● **Exercise instructions**
Only the lines running from the one with "Definition stored (attorneys" to the end of the listing should be returned, each exactly as it appears, with both ends kept.
____ Exercise input
Definition calculateLaffeyComparison (entries : list BillingEntry.t)
  (laffeyMatrix : LaffeyMatrix.t) (attorneys : option (list Attorney.t))
  : LaffeyComparisonResult.t :=
  let byAttorney := aggregate attorneys entries in
  let st := fold_left (total_entry laffeyMatrix) byAttorney
                      (mkTotals [] (Fin 0) (Fin 0)) in
  LaffeyComparisonResult.mk
    (totalBilled st)
    (totalLaffey st)
    (num_sub (totalLaffey st) (totalBilled st))
    (num_leb (totalBilled st) (totalLaffey st))
    (result st).

(** How a call ends.  The error kinds are the ones the specification
    names; the function body holds no [throw], and on values of the
    declared types none of its operations ([Map.get], [Map.set],
    [Array.find], arithmetic and comparison of numbers) throws, so a call
    always ends by returning its record. *)
Inductive CalcError : Set := InvalidInput | IncompleteSchedule.

Inductive completion (A : Type) : Type :=
| Returns (a : A)
| Throws (e : CalcError).
Arguments Returns {A} a.
Arguments Throws {A} e.

Definition run_calculateLaffeyComparison (entries : list BillingEntry.t)
  (laffeyMatrix : LaffeyMatrix.t) (attorneys : option (list Attorney.t))
  : completion LaffeyComparisonResult.t :=
  Returns (calculateLaffeyComparison entries laffeyMatrix attorneys).

(* ------------------------------------------------------------------ *)
(** ** Sample data and the notions of the statements *)

(** A billing entry with integer hours and rate, no description or
    date. *)
Definition entry (attorney : string) (hours rate : Z) (years : option Z) : BillingEntry.t :=
  BillingEntry.mk attorney (ofZ hours) (ofZ rate) "" ""
    (match years with Some y => Some (ofZ y) | None => None end).
Arguments entry attorney%_string (hours rate)%_Z years.

(** The 2024-2025 period of the seed data. *)
Definition matrix2024 : LaffeyMatrix.t :=
  LaffeyMatrix.mk (Some (ofZ 402)) (Some (ofZ 492)) (Some (ofZ 585))
                  (Some (ofZ 680)) (Some (ofZ 822)) (Some (ofZ 185)).

(** The specification's names for the five tiers, each with the label
    [getLaffeyTier] returns for it. *)
Inductive Tier : Set := junior | mid | senior | principal | veteran.

Definition tier_label (t : Tier) : string :=
  match t with
  | junior => "tier1to3"
  | mid => "tier4to7"
  | senior => "tier8to10"
  | principal => "tier11to19"
  | veteran => "tier20Plus"
  end.

(** The resolution order in the specification's words: the entry's own
    value if present, else the roster's entry of the same name, else the
    default. *)
Definition resolveYearsExperience (roster : option (list Attorney.t))
  (e : BillingEntry.t) (defaultYearsExperience : Qc) : Qc :=
  match BillingEntry.yearsExperience e with
  | Some y => y
  | None =>
      match roster with
      | Some l =>
          match find (fun a => String.eqb (Attorney.name a) (BillingEntry.attorney e)) l with
          | Some a => Attorney.yearsExperience a
          | None => defaultYearsExperience
          end
      | None => defaultYearsExperience
      end
  end.

(** Sums over the raw entries. *)
Definition sumHours (l : list BillingEntry.t) : Qc :=
  fold_right (fun e acc => BillingEntry.hours e + acc) 0 l.

Definition sumAmount (l : list BillingEntry.t) : Qc :=
  fold_right (fun e acc => BillingEntry.hours e * BillingEntry.rate e + acc) 0 l.

Definition num_sum (l : list number) : number := fold_right num_add (Fin 0) l.

(** The entries of one attorney, in input order. *)
Definition entries_of (k : string) (es : list BillingEntry.t) : list BillingEntry.t :=
  filter (fun e => String.eqb (BillingEntry.attorney e) k) es.

(** Does folding [e] into [m] divide by a zero total of hours? *)
Definition zero_total (m : AttorneyMap) (e : BillingEntry.t) : bool :=
  match map_get m (BillingEntry.attorney e) with
  | Some existing =>
      match num_add (Aggregate.hours existing) (Fin (BillingEntry.hours e)) with
      | Fin t => Qceqb t 0
      | _ => false
      end
  | None => false
  end.

(** No update of the first loop, started from [m], divides by zero. *)
Fixpoint safe_from (attorneys : option (list Attorney.t)) (m : AttorneyMap)
  (es : list BillingEntry.t) : bool :=
  match es with
  | [] => true
  | e :: es' =>
      negb (zero_total m e) && safe_from attorneys (aggregate_entry attorneys m e) es'
  end.

Definition no_zero_total (attorneys : option (list Attorney.t))
  (es : list BillingEntry.t) : bool :=
  safe_from attorneys [] es.

(** The hours-weighted average of a list of entries of one attorney, as
    the running update leaves it when no total is zero: the rate of a
    lone entry, else total amount over total hours. *)
Definition blended (l : list BillingEntry.t) : Qc :=
  match l with
  | [] => 0
  | [e] => BillingEntry.rate e
  | _ => sumAmount l / sumHours l
  end.



(** A row whose attorney bills exactly at the benchmark rate of the
    tier. *)
Definition at_benchmark (row : Row.t) : Prop :=
  match Row.laffeyRate row, Row.billedRate row with
  | Some q, Fin b => b = q
  | _, _ => False
  end.


(** The same schedule without its [tier4to7Rate]. *)
Definition matrixNoMid : LaffeyMatrix.t :=
  LaffeyMatrix.mk (Some (ofZ 402)) None (Some (ofZ 585))
                  (Some (ofZ 680)) (Some (ofZ 822)) (Some (ofZ 185)).

(** Hours and blended rate stored for an attorney, if any. *)
Definition stored (attorneys : option (list Attorney.t)) (es : list BillingEntry.t)
  (k : string) : option (number * number) :=
  match map_get (aggregate attorneys es) k with
  | Some d => Some (Aggregate.hours d, Aggregate.billedRate d)
  | None => None
  end.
________
● **Answer to the exercise**
Definition stored (attorneys : option (list Attorney.t)) (es : list BillingEntry.t)
  (k : string) : option (number * number) :=
  match map_get (aggregate attorneys es) k with
  | Some d => Some (Aggregate.hours d, Aggregate.billedRate d)
  | None => None
  end.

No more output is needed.